Reflecting on this complexity boundary in genetic evolution I was wondering what cognitive evolution’s complexity boundary might be in humans. As basis I will assume that:

1) cognitive evolution in humans is taking place on the level of beliefs (a brief summary can be found in my paper on friendly AI theory)

2) beliefs are stored in the neural structure of the brain

3) the informational complexity of the neural structure of the brain that stores beliefs is equal to cognitive evolution’s complexity boundary in humans

Being a friend of Google I quickly came across this interesting estimate of the informational storage capacity of the human brain:

“The human brain contains about 50 billion to 200 billion neurons (nobody knows how many for sure), each of which interfaces with 1,000 to 100,000 other neurons through 100 trillion (10 14) to 10 quadrillion (10 16) synaptic junctions.

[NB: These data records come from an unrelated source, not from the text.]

(** ** Searches *)

Fixpoint FindTable_loop (TblName : list Z) (i : Z) (l : list CFE_TBL_RegistryRec_t) : Z :=
  match l with
  | [] => CFE_TBL_NOT_FOUND
  | rec :: l =>
      if negb (rr_OwnerAppId rec =? CFE_TBL_NOT_OWNED) && strcmp_eq TblName (rr_Name rec) then i else FindTable_loop TblName (i + 1) l
  end.
Definition CFE_TBL_FindTableInRegistry (TblName : list Z) : M TG Z := l ← gets Registry; mret (FindTable_loop TblName 0 l).

Fixpoint FindFreeRegistry_loop (i : Z) (l : list CFE_TBL_RegistryRec_t) : Z :=
  match l with
  | [] => CFE_TBL_NOT_FOUND
  | rec :: l =>
      if (rr_OwnerAppId rec =? CFE_TBL_NOT_OWNED) && (rr_HeadOfAccessList rec =? CFE_TBL_END_OF_LIST) then i
      else FindFreeRegistry_loop (i + 1) l
  end.
Definition CFE_TBL_FindFreeRegistryEntry : M TG Z := l ← gets Registry; mret (FindFreeRegistry_loop 0 l).

Fixpoint FindFreeHandle_loop (i : Z) (l : list CFE_TBL_AccessDescriptor_t) : Z :=
  match l with
  | [] => CFE_TBL_END_OF_LIST
  | d :: l => if ac_UsedFlag d then FindFreeHandle_loop (i + 1) l else i
  end.
Definition CFE_TBL_FindFreeHandle : M TG Z := l ← gets Handles; mret (FindFreeHandle_loop 0 l).

Fixpoint FindCrit_loop (CDSHandleToFind i : Z) (l : list CFE_TBL_CritRegRec_t) : ptr Z :=
  match l with
  | [] => None
  | c :: l => if cr_CDSHandle c =? CDSHandleToFind then Some i else FindCrit_loop CDSHandleToFind (i + 1) l
  end.
Definition CFE_TBL_FindCriticalTblInfo (CDSHandleToFind : Z) : M TG (ptr Z) := l ← gets CritReg; mret (FindCrit_loop CDSHandleToFind 0 l).

(** [sprintf] into an array of CFE_TBL_MAX_FULL_NAME_LEN bytes: a longer string has no
    result. *)
Definition CFE_TBL_FormTableName (TblName : list Z) (ThisAppId : Z) : M TG (list Z) :=
  AppName ← tbl_app_name ThisAppId;
  let AppName := <[(OS_MAX_API_NAME - 1)%nat := 0]> AppName in
  let name := expand "%s.%s" [AStr AppName; AStr TblName] in
  if (List.length name <? CFE_TBL_MAX_FULL_NAME_LEN)%nat
  then mret (name ++ replicate (CFE_TBL_MAX_FULL_NAME_LEN - List.length name) 0) else undef.

(** ** Working buffers *)

(** The descriptors that have [index] locked: the walk stops at the first. *)
Fixpoint locked_loop (fuel : nat) (AccessIterator index : Z) : M TG bool :=
  if AccessIterator =? CFE_TBL_END_OF_LIST then mret false else
  match fuel with
  | O => undef
  | S fuel =>
      d ← rd_hdl AccessIterator;
      if (ac_BufferIndex d =? index) && ac_LockFlag d then mret true
      else locked_loop fuel (ac_NextLink d) index
  end.

Fixpoint FindShared_loop (i : Z) (l : list CFE_TBL_LoadBuff_t) : Z :=
  match l with
  | [] => i
  | b :: l => if lb_Taken b then FindShared_loop (i + 1) l else i
  end.

Definition CFE_TBL_GetWorkingBuffer (r : Z) (CalledByApp : bool) : M TG (Z * ptr BufRef) :=
  rec ← rd_reg r;
  if negb (rr_LoadInProgress rec =? CFE_TBL_NO_LOAD_IN_PROGRESS) then
    mret (CFE_SUCCESS, Some (if rr_DoubleBuffered rec then RegBuf r (inactive rec) else SharedBuf (rr_LoadInProgress rec)))
  else if negb (rr_TableLoadedOnce rec) && CalledByApp then
    mret (CFE_SUCCESS, Some (RegBuf r (if rr_DoubleBuffered rec then rr_ActiveBufferIndex rec else 0)))
  else
    '(Status, W) ←
      (if rr_DoubleBuffered rec then
         let InactiveBufferIndex := 1 - rr_ActiveBufferIndex rec in
         fuel ← walk_fuel;
         l ← locked_loop fuel (rr_HeadOfAccessList rec) InactiveBufferIndex;
         if l : bool then mret (CFE_TBL_ERR_NO_BUFFER_AVAIL, None)
         else
           wr_reg r (λ rec, rec <| rr_LoadInProgress := InactiveBufferIndex |>);;
           mret (CFE_SUCCESS, Some (RegBuf r InactiveBufferIndex))
       else
         work_take;;
         l ← gets LoadBuffs;
         let i := FindShared_loop 0 l in
         '(Status, W) ←
           (if i <? CFE_PLATFORM_TBL_MAX_SIMULTANEOUS_LOADS then
              wr_shared i (λ b, b <| lb_Taken := true |>);;
              wr_reg r (λ rec, rec <| rr_LoadInProgress := i |>);;
              mret (CFE_SUCCESS, Some (SharedBuf i))
            else mret (CFE_TBL_ERR_NO_BUFFER_AVAIL, None));
         work_give;;
         mret (Status, W));
    match W with
    | None => mret (Status, W)
    | Some w =>
        b ← rd_lb w;
        act ← reg_buf rec (rr_ActiveBufferIndex rec);
        (if bool_decide (lb_BufferPtr b = lb_BufferPtr act) then mret tt
         else memcpy (lb_BufferPtr b) (lb_BufferPtr act) (rr_Size rec));;
        mret (Status, W)
    end.

(** ** Files *)

(** The standard header, the table header and the status. *)
Definition CFE_TBL_ReadHeaders (FileDescriptor : Z) : M TG (Z * list Z * list Z) :=
  let TblFileHeader := replicate sizeof_TBL_File_Hdr 0 in
  '(Status, Hdr) ← files (CFE_FS_ReadHeader (Some (replicate sizeof_CFE_FS_Header 0)) FileDescriptor);
  let StdFileHeader := default [] Hdr in
  if negb (Status =? Z.of_nat sizeof_CFE_FS_Header) then
    event CFE_TBL_FILE_STD_HDR_ERR_EID ERROR;; mret (CFE_TBL_ERR_NO_STD_HEADER, StdFileHeader, TblFileHeader)
  else if negb (u32_at off_ContentType StdFileHeader =? CFE_FS_FILE_CONTENT_ID) then
    event CFE_TBL_FILE_TYPE_ERR_EID ERROR;; mret (CFE_TBL_ERR_BAD_CONTENT_ID, StdFileHeader, TblFileHeader)
  else if negb (u32_at off_SubType StdFileHeader =? CFE_FS_SubType_TBL_IMG) then
    event CFE_TBL_FILE_SUBTYPE_ERR_EID ERROR;; mret (CFE_TBL_ERR_BAD_SUBTYPE_ID, StdFileHeader, TblFileHeader)
  else
    '(Status, bs) ← files (FsFile.call (OS_read FileDescriptor sizeof_TBL_File_Hdr));
    let TblFileHeader := splice 0 bs TblFileHeader in
    if negb (Status =? Z.of_nat sizeof_TBL_File_Hdr) then
      event CFE_TBL_FILE_TBL_HDR_ERR_EID ERROR;; mret (CFE_TBL_ERR_NO_TBL_HEADER, StdFileHeader, TblFileHeader)
    else
      mret (CFE_SUCCESS, StdFileHeader, <[(sizeof_TBL_File_Hdr - 1)%nat := 0]> (CFE_TBL_ByteSwapTblHeader TblFileHeader)).

Definition close_file (FileDescriptor Status : Z) : M TG Z := _ ← files (FsFile.call (OS_close FileDescriptor)); mret Status.

(** Writing what a read gives at an offset of a buffer: status and buffer pointer. *)
Definition read_into (w : BufRef) (FileDescriptor Offset NumBytes : Z) : M TG Z :=
  '(st, bs) ← files (FsFile.call (OS_read FileDescriptor (Z.to_nat NumBytes)));
  b ← rd_lb w;
  wr_mem (lb_BufferPtr b) Offset bs;;
  mret st.

Definition CFE_TBL_LoadFromFile (w : BufRef) (r : Z) (Filename : list Z) : M TG Z :=
  if (OS_MAX_PATH_LEN - 1 <? List.length (cstr Filename))%nat then
    event CFE_TBL_LOAD_FILENAME_LONG_ERR_EID ERROR;; mret CFE_TBL_ERR_FILENAME_TOO_LONG
  else
  '(Status, FileDescriptor) ← files (FsFile.call (OS_OpenCreate Filename OS_FILE_FLAG_NONE OS_READ_ONLY));
  if Status <? 0 then event CFE_TBL_FILE_ACCESS_ERR_EID ERROR;; mret CFE_TBL_ERR_ACCESS else
  '(Status, StdFileHeader, TblFileHeader) ← CFE_TBL_ReadHeaders FileDescriptor;
  if negb (Status =? CFE_SUCCESS) then close_file FileDescriptor Status else
  rec ← rd_reg r;
  let Offset := u32_at off_Offset TblFileHeader in
  let NumBytes := u32_at off_NumBytes TblFileHeader in
  if negb (strcmp_eq (rr_Name rec) (hdr_TableName TblFileHeader)) then
    event CFE_TBL_LOAD_TBLNAME_MISMATCH_ERR_EID ERROR;; close_file FileDescriptor CFE_TBL_ERR_FILE_FOR_WRONG_TABLE
  else if rr_Size rec <? u32 (Offset + NumBytes) then
    event CFE_TBL_LOAD_EXCEEDS_SIZE_ERR_EID ERROR;; close_file FileDescriptor CFE_TBL_ERR_FILE_TOO_LARGE
  else
    let Status := if 0 <? Offset then CFE_TBL_WARN_PARTIAL_LOAD
                  else if NumBytes <? rr_Size rec then CFE_TBL_WARN_SHORT_FILE else CFE_SUCCESS in
    st ← read_into w FileDescriptor Offset NumBytes;
    if negb (u32 st =? NumBytes) then
      event CFE_TBL_FILE_INCOMPLETE_ERR_EID ERROR;; close_file FileDescriptor CFE_TBL_ERR_LOAD_INCOMPLETE
    else
      '(st, _) ← files (FsFile.call (OS_read FileDescriptor 1));
      if u32 st =? 1 then
        event CFE_TBL_FILE_TOO_BIG_ERR_EID ERROR;; close_file FileDescriptor CFE_TBL_ERR_FILE_TOO_LARGE
      else
        wr_lb w (λ b, b <| lb_DataSource := strncpy (replicate OS_MAX_PATH_LEN 0) Filename (OS_MAX_PATH_LEN - 1) |>);;
        wr_lb w (λ b, b <| lb_FileCreateTimeSecs := u32_at off_TimeSeconds StdFileHeader |>
                        <| lb_FileCreateTimeSubSecs := u32_at off_TimeSubSeconds StdFileHeader |>);;
        b ← rd_lb w;
        c ← crc_of (lb_BufferPtr b) (rr_Size rec);
        wr_lb w (λ b, b <| lb_Crc := c |>);;
        close_file FileDescriptor Status.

Each synapse possesses a variable firing threshold which is reduced as the neuron is repeatedly activated. If we assume that the firing threshold at each synapse can assume 256 distinguishable levels, and if we suppose that there are 20,000 shared synapses per neuron (10,000 per neuron), then the total information storage capacity of the synapses in the cortex would be of the order of 500 to 1,000 terabytes.”

Staying on the safe side I will assume that this estimate is off by two orders of magnitude and that only one percent of the human brain is actually involved in storing beliefs. As a result I estimate that human cognitive evolution on the level of beliefs is bound by a complexity of no less than 100 gigabytes or at least 4’096 times higher than that of genetic evolution.